Eating & Drinking

WHY EAT OUT? Shawna Wagman on The New Rules For Eating Out

This article first appeared as part of The Encyclopedia of Eating Now in our Winter 2014 issue.

Why eat out? It’s a question that challenges assumptions and calls restaurateurs to make their pitch, which is exactly what Shawna Wagman was trying to do when she invited five insiders from the city’s foodie scene to gather at Urban Element earlier this year. As Wagman wrote in her introduction, cooking for chefs — and probing them with questions about the industry — was an exhilarating and frightening experiment. In fact, the same words might be used to describe running a restaurant. This past year was a particularly tough one for the industry, but hard economic times don’t appear to be stifling the creativity in our city’s kitchens. While many were saddened to see the end of Domus, this year also saw the opening of five new restaurants on Bank Street alone. So it would seem Ottawans have plenty of answers to the question on our cover.

In this story, Wagman rounds up some of the comments made by her guests for a tongue-in-cheek list of directives for restaurant-goers.

Stephen Beckta, Shawna Wagman, and Marysol Foucault discussed the local restaurant scene at a private gathering this past summer at Urban Element. Photo by Miv Fournier.
Stephen Beckta, Shawna Wagman, and Marysol Foucault discussed the local restaurant scene at a private gathering this past summer at Urban Element. Photo by Miv Fournier.

1. Before you write a negative review online, contact the chef or restaurant owner to give them an opportunity to handle the complaint. Stephen Beckta (Beckta, Gezellig, Play) says, “If someone chooses to contact me directly, I will turn around their experience.”

Marysol Foucault. Photo by Miv Fournier

2. Do not be afraid to ask for what you want. If you want a table by the window, ask for it. If you want to be left alone for 20 minutes before considering the dessert menu, tell your server that you are in no rush.

3. Order something you might not normally think you’d like. There is no other way to develop and expand your taste vocabulary, and it’s a great way to encourage chefs to be more adventurous. Marysol Foucault of Chez Edgar says, “People are curious, and that’s the best thing you can ask for.”

4. Do not expect every bite of restaurant food to transform your life. The Food Network is a fantasy, and it is warping our expectations of what kind of religious awakening should be happening in our mouths.

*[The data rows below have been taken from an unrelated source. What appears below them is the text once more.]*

(* ===== verification/SoftHash.v ===== *)
(** * The hash with tweaks

    The sender hashes pairs of blocks, the receiver single blocks, both from the last
    block of a chunk to the first and over the memory that they read: the blocks of the
    same OT get the same tweak. *)

From S2P Require Import Prelude Xor YaoKey YaoGate Gf2n CryptoTools SmallField SmallFieldProps SubspaceVole SoftSpoken SoftBatch.

Lemma foldl_same {A B} (f g : B → A → B) b l : (∀ b a, f b a = g b a) → foldl f b l = foldl g b l.
Proof. intros E. revert b. induction l as [|a l IH]; intros b; cbn [foldl]; [done|]. by rewrite E, IH. Qed.

(** ** Tweaks *)
Definition tweak_step (keys : list Z) (t : nat) : Z :=
  keys !!! Z.to_nat (log2floor (Z.lxor (u64 (Z.of_nat t)) (u64 (Z.of_nat (S t))))).

Fixpoint tweak_sum (keys : list Z) (t : nat) : Z :=
  match t with O => 0 | S t => Z.lxor (tweak_sum keys t) (tweak_step keys t) end.

Lemma lxor_low e a i j : 0 ≤ e → 0 ≤ i < 2 ^ e → 0 ≤ j < 2 ^ e → Z.lxor (a * 2 ^ e + i) (a * 2 ^ e + j) = Z.lxor i j.
Proof.
  intros He Hi Hj. assert (∀ x, 0 ≤ x < 2 ^ e → a * 2 ^ e + x = Z.lxor (Z.shiftl a e) x) as E.
  { intros x Hx. rewrite <-Z.shiftl_mul_pow2 by done. apply Z.add_nocarry_lxor. apply Z.bits_inj'. intros k Hk.
    rewrite Z.land_spec, Z.shiftl_spec, Z.bits_0 by done. destruct (Z.lt_ge_cases k e).
    - by rewrite Z.testbit_neg_r by lia.
    - rewrite (is_word_high e x k) by (done || lia). apply andb_false_r. }
  rewrite !E by done. set (s := Z.shiftl a e). z_xor_solve.
Qed.

Lemma u64_aligned (e : nat) a i : (e ≤ 3)%nat → 0 ≤ i < 2 ^ Z.of_nat e →
  u64 (a * 2 ^ Z.of_nat e + i) = (a mod 2 ^ (64 - Z.of_nat e)) * 2 ^ Z.of_nat e + i.
Proof.
  intros He Hi. unfold u64. set (p := 2 ^ Z.of_nat e) in *. set (q := 2 ^ (64 - Z.of_nat e)).
  assert (2 ^ 64 = q * p) as -> by (unfold p, q; rewrite <-Z.pow_add_r by lia; f_equal; lia).
  assert (0 < q) by (apply Z.pow_pos_nonneg; lia). pose proof (Z.mod_pos_bound a q ltac:(lia)).
  symmetry. apply (Z.mod_unique_pos _ _ (a / q)); [nia|]. pose proof (Z.div_mod a q ltac:(lia)). nia.
Qed.

(** Inside an aligned group the step depends on the position in the group alone. *)
Lemma step_aligned keys e a i : (e ≤ 3)%nat → (S i < 2 ^ e)%nat →
  tweak_step keys (a * 2 ^ e + i) = keys !!! Z.to_nat (log2floor (Z.lxor (Z.of_nat i) (Z.of_nat i + 1))).
Proof.
  intros He Hi. unfold tweak_step. rewrite <-Nat.add_succ_r, !Nat2Z.inj_add, !Nat2Z.inj_mul, Nat2Z.inj_pow. change (Z.of_nat 2) with 2.
  assert (0 ≤ Z.of_nat (S i) < 2 ^ Z.of_nat e) as Hz by (change 2 with (Z.of_nat 2); rewrite <-Nat2Z.inj_pow; lia).
  rewrite !u64_aligned by lia. rewrite lxor_low by lia. do 4 f_equal. lia.
Qed.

5. Say goodbye to the super-size mentality.Recognize the value of a little less of something that is top quality.

Stephen Beckta. Photo by Miv Fournier

 

6. Recognize that food, cooking, and hospitality are human endeavours. As Beckta admits, “Sometimes we screw up.”

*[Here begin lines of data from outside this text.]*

Lemma second_phase r s challenge hashKey seed vole : ms_recvChallenge clmul (or_vole r) challenge = Ok vole →
  let r0 := mkOtReceiver vole (or_aes r) (or_blockIdx r) (rtcr_setKey (or_rtcr r) hashKey seed) in
  chunk_rel delta r0 s → rtcr_rel 0 (or_rtcr r0) (os_rtcr s) →
  ∃ recv response r' sent s',
    receive_second clmul r n (zip us V, zip extra extraV) challenge hashKey seed = Ok (recv, response, r') ∧
    send_second clmul raw s n W extraW response = Ok (sent, s') ∧ length recv = n ∧ picked c recv sent.
Proof.
  intros Hch r0 Hrel Hrt.
  destruct (messages_agree r0 s Hrel Hrt) as (rc1 & sn1 & r1 & s1 & E1 & E2 & rc & sn & r2 & s2 & E3 & E4 & Hrel2 & Hl & Hc).
  destruct (last_chunk r2 s2 Hrel2) as (vr & vs & E5 & E6 & Hmal & Es1 & Es2).
  destruct Hrel2 as [_ Hok]. destruct (sub_ok_size _ _ _ Hok) as (Hsz & Hf & _). destruct Hok as (_ & _ & _ & _ & Hdu).
  destruct (check_rel clmul Hclmul delta vr vs Hmal) as (response & vr' & vs' & E7 & E8 & _).
  - unfold ms_fieldBits. rewrite Es1. exact Hf.
  - intros k Hk. rewrite Es2. apply Hdu. unfold ms_vSize, ms_fieldBits, ms_numVoles in Hk, Hsz. rewrite Es1 in Hk. lia.
  - exists rc, response. eexists. exists sn. eexists. split; [|split; [|done]].
    + unfold receive_second. rewrite Hch, bind_ok. fold r0. rewrite E1, bind_ok, E3, bind_ok. fold numExtra.
      rewrite E5, bind_ok, E7, bind_ok. reflexivity.
    + unfold send_second. rewrite E2, bind_ok, E4, bind_ok. fold numExtra. rewrite E6, bind_ok, E8, bind_ok. reflexivity.
Qed.
End second.

(** ** The start *)
Context `{Blake2}.

Lemma zero_shares n delta a b : (n ≤ a)%nat → (n ≤ b)%nat → shares n delta 0 (replicate a 0) (replicate b 0).
Proof.
  intros Ha Hb. split; [by rewrite length_replicate|]. split; [by rewrite length_replicate|]. intros i Hi.
  rewrite !lookup_total_replicate_2 by lia. by destruct (delta !!! i).
Qed.

(** The parties after [setBaseOts]. *)
Definition start_rel (delta : list bool) (r : OtReceiver) (s : OtSender) : Prop :=
  batch_rel delta r s ∧ vs_fieldBits (vole_s r) = 2%nat ∧ vs_numVoles (vole_s r) = 64%nat ∧
  ms_uh (or_vole r) = uh_new ∧ mr_uh (os_vole s) = uh_new ∧
  arrays_rel 128 delta (ms_U (or_vole r)) (ms_V (or_vole r)) (mr_W (os_vole s)) ∧
  or_rtcr r = rtcr_new ∧ os_rtcr s = rtcr_new.

Lemma setup_start base_s base_r base_choices raw prng key pos :
  length base_s = 128%nat → ot_messages base_s base_choices base_r → at_pos prng key pos →
  ∃ r m prng' s delta, receiver_setBaseOts 2 prng base_s = Ok (r, m, prng') ∧
    sender_setBaseOts 2 raw base_r base_choices m = Ok s ∧ at_pos prng' key (pos + 16 + 16) ∧ start_rel delta r s.
Proof.
  intros Hbase Hot Hp. unfold receiver_setBaseOts, sender_setBaseOts. change (divCeil gOtExtBaseOtCount 2) with 64%nat.
  destruct (get_block_at prng key pos Hp) as (prng1 & -> & Hp1). rewrite bind_ok. set (seed := stream_block_at key pos).
  destruct (vole_setup 2 64 base_s base_r base_choices raw prng1 key (pos + 16) ltac:(lia) Hbase Hot Hp1)
    as (vs & msgs & cm & prng2 & vr & -> & Hp2 & Er & Hf & Hn & _ & Hshare & Hwords).
  rewrite bind_ok. eexists _, (seed, msgs, Some cm), prng2, _, (vr_delta vr). split; [reflexivity|].
  rewrite Er, bind_ok. split; [reflexivity|]. split; [done|].
  pose proof Hshare as (Hf' & Hn' & _).
  unfold start_rel, batch_rel, seeds_rel, vole_s, vole_r.
  cbn [or_vole os_vole or_aes os_aes or_blockIdx os_blockIdx or_rtcr os_rtcr ms_new mr_new ms_sub mr_sub ss_vole sr_vole ss_messages
    ms_uh mr_uh ms_U ms_V mr_W].
  split; [split; [split; [done|]; split; [done|]; split; [lia|]; split; [lia|done]|split; [done|]; split; [done|]; split; [done|]; unfold is_word; lia]|].
  split; [done|]. split; [done|]. split; [done|]. split; [done|]. split; [|done].
  unfold ms_vPadded, ms_fieldBits, ms_numVoles, mr_wPadded, mr_fieldBits, mr_numVoles. cbn [ms_sub mr_sub ss_vole sr_vole].
  rewrite Hf', Hn', Hf, Hn. change (roundUpTo (2 * sender_numVolesPadded 2 64) 4) with 128%nat.
  change (roundUpTo (2 * receiver_numVolesPadded 2 64) 4) with 132%nat.
  split; [done|]. split; [done|]. change (ha_hash (clearHashes 1) !!! 0%nat) with 0.
  change (ha_subtotal (clearHashes 1) !!! 0%nat) with 0. split; apply zero_shares; lia.
Qed.

(** The batches and the challenge. *)
Lemma first_phase delta r s raw choices prng_r key_r pos_r prng_s key_s pos_s :
  start_rel delta r s → at_pos prng_r key_r pos_r → at_pos prng_s key_s pos_s →
  let n := length choices in
  let us := map (choice_block choices) (seq 0 (n / 128)) in
  let numExtra := (num_chunks n - n / 128)%nat in
  ∃ chl V extra extraV r' prng_r', receive_first r choices prng_r = Ok (chl, (zip us V, zip extra extraV), r', prng_r') ∧
  ∃ W extraW challenge hashKey seed s' prng_s',
    send_first clmul raw s n chl prng_s = Ok (W, extraW, (challenge, hashKey, seed), s', prng_s') ∧
    length V = (n / 128)%nat ∧ length W = (n / 128)%nat ∧
    (∀ i, (i < n / 128)%nat → shares 128 delta (us !!! i) (V !!! i) (W !!! i)) ∧
    length extra = numExtra ∧ length extraV = numExtra ∧ length extraW = numExtra ∧
    (∀ i, (i < numExtra)%nat → shares 128 delta (extra !!! i) (extraV !!! i) (extraW !!! i)) ∧
    (∀ p, (p < n mod 128)%nat → Z.testbit (extra !!! 0%nat) (Z.of_nat p) = default false (choices !! (128 * (n / 128) + p)%nat)) ∧
  ∃ vole, ms_recvChallenge clmul (or_vole r') challenge = Ok vole ∧
    let r0 := mkOtReceiver vole (or_aes r') (or_blockIdx r') (rtcr_setKey (or_rtcr r') hashKey seed) in
    chunk_rel delta r0 s' ∧ rtcr_rel 0 (or_rtcr r0) (os_rtcr s').
Proof.
  intros (Hb & Hf & Hn & Huhr & Huhs & Ha & Hrt1 & Hrt2) Hpr Hps n us numExtra.
  assert (length us = n / 128)%nat as Hus by (unfold us; by rewrite length_map, length_seq).
  destruct (batch_shares delta r s us raw Hb) as (V & chl & r1 & E1 & HV & Hvs1 & Hu1 & HU1 & HV1 & Hr1 & HS).
  { intros i Hi. unfold us. rewrite map_seq_lookup by lia. apply choice_block_word. }
  destruct (get_u64_at prng_r key_r pos_r Hpr) as (prng_r1 & Eu & _). set (sac := stream_u64_at key_r pos_r) in *.
  assert (is_word 64 sac) as Hsac.
  { unfold sac, stream_u64_at. pose proof (le_val_word _ (stream_u8 key_r pos_r 8)) as X. by rewrite stream_length in X. }
  destruct (extra_choices_spec choices sac Hsac) as (He0 & He1 & Hbits). destruct (extra_choices choices sac) as [e0 e1] eqn:Ee.
  cbn [fst snd] in *. fold n in Hbits. set (extra := take numExtra [e0; e1]).
  assert (length extra = numExtra ∧ (0 < numExtra ≤ 2)%nat) as [Hx Hxpos].
  { unfold extra. rewrite length_take. unfold numExtra. rewrite num_extra. cbn [length]. nat_cases; lia. }
  assert (∀ i, (i < length extra)%nat → is_word 128 (extra !!! i)) as Hxw.
  { intros i Hi. unfold extra. rewrite list_lookup_total_alt, lookup_take_lt by lia.
    destruct i as [|[|i]]; [done|done|cbn; unfold is_word; lia]. }
  destruct (HS []) as (W0 & s0 & _ & _ & Hb0 & _).
  destruct (batch_shares delta r1 s0 extra raw Hb0 Hxw) as (xV0 & chl' & r20 & E2 & _). clear Hb0.
  destruct (HS chl') as (W & s1 & F1 & HW & Hb1 & Hvr1 & Hus1 & HW1 & Hs1 & Hsh1). clear HS.
  destruct (batch_shares delta r1 s1 extra raw Hb1 Hxw) as (xV & chl2 & r2 & E2' & HxV & Hvs2 & Hu2 & HU2 & HV2 & Hr2 & HS).
  rewrite E2 in E2'. injection E2' as -> -> ->.
  destruct (HS []) as (xW & s2 & F2 & HxW & Hb2 & Hvr2 & Hus2 & HW2 & Hs2 & Hsh2). clear HS.
  exists (chl ++ chl2), V, extra, xV, r2, prng_r1. split.
  { unfold receive_first. fold n us numExtra. rewrite E1, Eu, bind_ok, Ee. fold extra. rewrite E2. done. }
  destruct Hb2 as (Hrel2 & _). pose proof Hrel2 as ((Hfr & Hnr & Hdl & Hdu & _) & Hdelta & _).
  assert (vs_fieldBits (vole_s r2) = 2%nat ∧ vs_numVoles (vole_s r2) = 64%nat) as [Hf2 Hn2] by (rewrite Hvs2, Hvs1; done).
  assert (ms_vSize (or_vole r2) = 128%nat) as Hsz by (unfold ms_vSize, ms_fieldBits, ms_numVoles; fold (vole_s r2); by rewrite Hf2, Hn2).
  destruct (challenge_rel clmul delta (or_vole r2) (os_vole s2) prng_s key_s pos_s)
    as (challenge & mr' & prng_s1 & ms' & C1 & Hps1 & C2 & Hmal & Es1 & Es2);
    [by symmetry|by symmetry|rewrite Hsz; lia|by rewrite Hu2, Hu1|by rewrite Hus2, Hus1|by rewrite Hsz, HU2, HU1, HV2, HV1, HW2, HW1|done|].
  destruct (get_block_array_at prng_s1 key_s (pos_s + 16) 2 Hps1) as (prng_s2 & Eb & _). set (keys := stream_blocks key_s (pos_s + 16) 2) in *.
  exists W, xW, challenge, (keys !!! 0%nat), (keys !!! 1%nat). eexists. exists prng_s2. split.
  { unfold send_first. fold numExtra. rewrite <-Hus, F1, bind_ok, <-Hx, <-(app_nil_r chl2), F2, bind_ok, C1, bind_ok, Eb, bind_ok. reflexivity. }
  rewrite Hvs1, Hf, Hn in Hsh2. rewrite Hf, Hn in Hsh1. rewrite Hus in *. rewrite Hx in *.
  do 7 (split; [done|]). split.
  { intros p Hp. rewrite <-Hbits by done. unfold extra. destruct numExtra as [|k] eqn:Ek; [lia|]. done. }
  exists ms'. split; [done|]. cbn zeta. cbn [or_rtcr os_rtcr]. rewrite Hr2, Hr1, Hs2, Hs1, Hrt1, Hrt2. split.
  - split; [exact Hmal|]. cbn [or_vole os_vole]. rewrite Es1, Es2. fold (vole_s r2) (vole_r s2).
    rewrite Hf2, Hn2 in Hdl, Hdu. split; [done|]. split; [done|]. split; [done|]. rewrite <-Hdelta. split; [done|].
    intros k Hk. by apply Hdu.
  - split; [done|]. split; [done|]. exists 0. split; [lia|done].
Qed.

(** The whole run, for any transposition with the laws of [Transpose128]. *)
Lemma soft_spoken_run raw seed_s seed_r base_s base_r base_choices choices :
  length base_s = 128%nat → ot_messages base_s base_choices base_r → (256 ≤ length raw)%nat →
  ∃ sent received, soft_spoken_ot clmul 2 raw seed_s seed_r base_s base_r base_choices choices = Ok (sent, received) ∧
    length received = length choices ∧ picked (λ p, default false (choices !! p)) received sent.
Proof.
  intros Hbase Hot Hraw. unfold soft_spoken_ot.
  destruct (SetSeed_at seed_s 256 ltac:(lia)) as (prng_s & -> & Hps).
  destruct (SetSeed_at seed_r 256 ltac:(lia)) as (prng_r & -> & Hpr). rewrite !bind_ok.
  destruct (setup_start base_s base_r base_choices raw prng_r seed_r 0 Hbase Hot Hpr)
    as (r & m & prng_r1 & s & delta & -> & E2 & Hpr1 & Hstart). rewrite bind_ok, E2, bind_ok.
  destruct (first_phase delta r s raw choices prng_r1 seed_r _ prng_s seed_s 0 Hstart Hpr1 Hps)
    as (chl & V & extra & xV & r1 & prng_r2 & -> & W & xW & challenge & hk & seed & s1 & prng_s1 & E4 & HV & HW & Hsh &
        Hx & HxV & HxW & Hxsh & Hbits & vole & Hch & Hrel & Hrt). rewrite bind_ok, E4, bind_ok.
  destruct (second_phase delta raw choices V W extra xV xW Hraw HV HW Hsh Hx HxV HxW Hxsh Hbits r1 s1 challenge hk seed vole Hch Hrel Hrt)
    as (recv & response & r2 & sent & s2 & -> & E6 & Hl & Hc). rewrite bind_ok, E6, bind_ok.
  by exists sent, recv.
Qed.
End chunks.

7. When you spend money on food, think like a European and factor in the whole package. In other words, think of it as a fee for renting a tiny piece of real estate and some hospitality for a few hours.

8. Do not let parking or poor weather dictate where and when you eat out. Make dining out and socializing an important part of a balanced and civilized urban life. Sometimes the extra effort to make it happen makes the experience even sweeter.

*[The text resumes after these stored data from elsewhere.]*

(** What [closeBrowser] asks of an open browser. *)
Lemma closeBrowser_trace env st b :
  browser (this st) = Some b ->
  trace (snd (closeBrowser env st)) =
  if isInteractive (this st)
  then browser_disconnect b
         (on_disconnect env (console_log [LStr "disconnecting browser..."] :: trace st) b)
       :: console_log [LStr "disconnecting browser..."] :: trace st
  else browser_close b
         (on_close env (console_log [LStr "closing browser..."] :: trace st) b)
       :: console_log [LStr "closing browser..."] :: trace st.
Proof.
  intros Hb.
  unfold closeBrowser, bind, getThis, swallow, tryCatch, consoleLog, await, settle,
    ret, throw.
  rewrite Hb.
  destruct (isInteractive (this st)); project.
  - destruct (on_disconnect env _ b); project; reflexivity.
  - destruct (on_close env _ b); project; reflexivity.
Qed.

(** C9.  In every world and from every state of the session (never
    launched, launched or attached, already closed, with a browser whose
    [close] or [disconnect] rejects), [closeBrowser] throws nothing and
    returns the empty result, and so does a second [closeBrowser] after
    it. *)
Theorem closeBrowser_never_fails env st :
  fst (closeBrowser env st) = Ok emptyResult
  /\ fst (closeBrowser env (snd (closeBrowser env st))) = Ok emptyResult.
Proof. split; apply closeBrowser_result. Qed.

(** ** doAction *)

Lemma execute_doAction a : execute a = doAction (effect a).
Proof. destruct a; reflexivity. Qed.

Lemma doAction_parts action env st p :
  page (this st) = Some p ->
  doAction action env st =
  (runEffect action (nextId st) p ;; finishAction (nextId st)) env (registerListeners p st).
Proof.
  intros Hp. unfold doAction, bind at 1, getThis. rewrite Hp. reflexivity.
Qed.

Lemma doAction_no_page action env st :
  page (this st) = None ->
  doAction action env st = (Throw (newError noActivePageMessage), st).
Proof.
  intros Hp. unfold doAction, bind at 1, getThis. rewrite Hp. reflexivity.
Qed.

Lemma runEffect_ok action a p env st :
  fst (runEffect action a p env st) = Ok tt.
Proof.
  unfold runEffect, tryCatch.
  destruct (action p env st) as [[[]|e] st1]; [reflexivity|].
  destruct (negb _); reflexivity.
Qed.

Lemma runEffect_heapOnly action a p env st :
  heapOnly (snd (action p env st)) (snd (runEffect action a p env st)).
Proof.
  unfold runEffect, tryCatch.
  destruct (action p env st) as [[[]|e] st1]; [apply heapOnly_refl|].
  destruct (negb _); repeat split.
Qed.

Lemma finishAction_cases a env st p :
  page (this st) = Some p ->
  Finished a st p (fst (finishAction a env st)) (snd (finishAction a env st)).
Proof.
  intros Hp.
  unfold finishAction, swallow, getCurrentScreenshot, pageScreenshot.
  unfold bind, tryCatch, await, sync, settle, settleWith, getThis, ret, throw,
    consoleError, pageOff, readArray.
  destruct (on_pWaitFor env (trace st)) as [e0|]; project; rewrite Hp; project.
  all: destruct (on_screenshot env _ p webp) as [e1|d1]; project;
    cbn [truthy isEmpty append negb]; project; rewrite ?Hp; project.
  all: try (destruct (on_screenshot env _ p png) as [e2|d2]; project;
    cbn [truthy isEmpty append negb]; project; rewrite ?Hp; project).
  all: first [ solve [eapply FinishedNone; project; reflexivity]
             | solve [eapply FinishedPng;
                      cbn [screenshot logs currentUrl resultMousePosition];
                      project; reflexivity]
             | solve [eapply FinishedWebp;
                      cbn [screenshot logs currentUrl resultMousePosition];
                      project; reflexivity] ].
Qed.

Lemma execute_parts a env st p :
  page (this st) = Some p ->
  execute a env st = finishAction (nextId st) env (afterEffect a env st p).
Proof.
  intros Hp. rewrite execute_doAction, (doAction_parts _ _ _ p Hp).
  unfold bind at 1, afterEffect.
  pose proof (runEffect_ok (effect a) (nextId st) p env (registerListeners p st)) as Hok.
  destruct (runEffect _ _ _ _ _) as [[[]|e] st1]; [reflexivity | discriminate].
Qed.

Lemma page_afterEffect a env st p :
  page (this st) = Some p -> page (this (afterEffect a env st p)) = Some p.
Proof.
  intros Hp.
  destruct (framed_afterEffect page anyCall noListener) with (a := a) (env := env)
    (st := st) (p := p) as (Hs & _); try reflexivity; try discriminate.
  rewrite Hs. exact Hp.
Qed.

Lemma execute_finished a env st p :
  page (this st) = Some p ->
  Finished (nextId st) (afterEffect a env st p) p
    (fst (execute a env st)) (snd (execute a env st)).
Proof.
  intros Hp. rewrite (execute_parts a env st p Hp).
  apply finishAction_cases, page_afterEffect, Hp.
Qed.

(** C2, the code at the claim's input.  [closeBrowser] leaves
    [this.page] as it was, so on a session that had a page every action
    issued after the close passes the guard of [doAction]: whatever the
    world answers, the action does not fail with the no-active-page
    error. *)
Theorem action_after_close_finds_page a env st p :
  page (this st) = Some p ->
  page (this (snd (closeBrowser env st))) = Some p
  /\ fst (execute a env (snd (closeBrowser env st)))
     <> Throw (newError noActivePageMessage).
Proof.
  intros Hp.
  assert (Hp' : page (this (snd (closeBrowser env st))) = Some p)
    by (now rewrite closeBrowser_this).
  split; [exact Hp'|].
  destruct (execute_finished a env _ p Hp'); discriminate.
Qed.

Lemma action_after_close_finds_page_witness :
  page (this (launched quietEnv)) = Some 1
  /\ fst (execute (TypeText "a") quietEnv (snd (closeBrowser quietEnv (launched quietEnv))))
     <> Throw (newError noActivePageMessage).
Proof.
  split; [reflexivity|].
  apply (action_after_close_finds_page (TypeText "a") quietEnv (launched quietEnv) 1).
  reflexivity.
Defined.

(** C7.  Every action run on a session with a page makes one or two
    screenshot attempts and no other: first webp; png only after webp
    threw; the result carries the data URI of the format that succeeded; and
    when both threw the action throws the screenshot error, returning no
    result at all. *)
Theorem screenshot_fallback a env st p :
  page (this st) = Some p ->
  match screenshotAttempts (newCalls st (snd (execute a env st))) with
  | [(webp, inr d)] =>
      exists res, fst (execute a env st) = Ok res
                  /\ screenshot res = Some ("data:image/webp;base64," ++ d)
  | [(webp, inl _); (png, inr d)] =>
      exists res, fst (execute a env st) = Ok res
                  /\ screenshot res = Some ("data:image/png;base64," ++ d)
  | [(webp, inl _); (png, inl _)] =>
      fst (execute a env st) = Throw (newError screenshotFailedMessage)
  | _ => False
  end.
Proof.
  intros Hp.
  destruct (framed_afterEffect page notScreenshot noListener) with (a := a) (env := env)
    (st := st) (p := p) as (_ & (new & Hnew & Hok) & _);
    try reflexivity; try discriminate.
  change (trace (registerListeners p st)) with (trace st) in Hnew.
  apply screenshotAttempts_none in Hok.
  destruct (execute_finished a env st p Hp) as [r d u res st' Ht _ _ Hs _ _ _
                                               |r e d u res st' Ht _ _ Hs _ _ _
                                               |r e e' st' Ht _ _];
    rewrite Hnew in Ht;
    match type of Ht with
    | trace _ = ?c1 :: ?c2 :: ?c3 :: ?c4 :: (new ++ _)%list =>
        rewrite (newCalls_app st st' ([c1; c2; c3; c4] ++ new)%list)
          by (rewrite Ht; reflexivity)
    | trace _ = ?c1 :: ?c2 :: ?c3 :: (new ++ _)%list =>
        rewrite (newCalls_app st st' ([c1; c2; c3] ++ new)%list)
          by (rewrite Ht; reflexivity)
    end;
    rewrite screenshotAttempts_app, Hok; simpl; eauto.
Qed.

9. Vote for hospitality with your dollars. Dine at the places that make you feel great.

10. Eat out early on weekends. If you go early, you get more attention from the server, the music may be quieter, and it’s probably easier to find a parking spot. Pat Garland says Absinthe has a no-7 p.m. reservation policy on weekends and adds, “The reason you can’t get a reservation at seven is because everyone else in Ottawa has a reservation at seven.”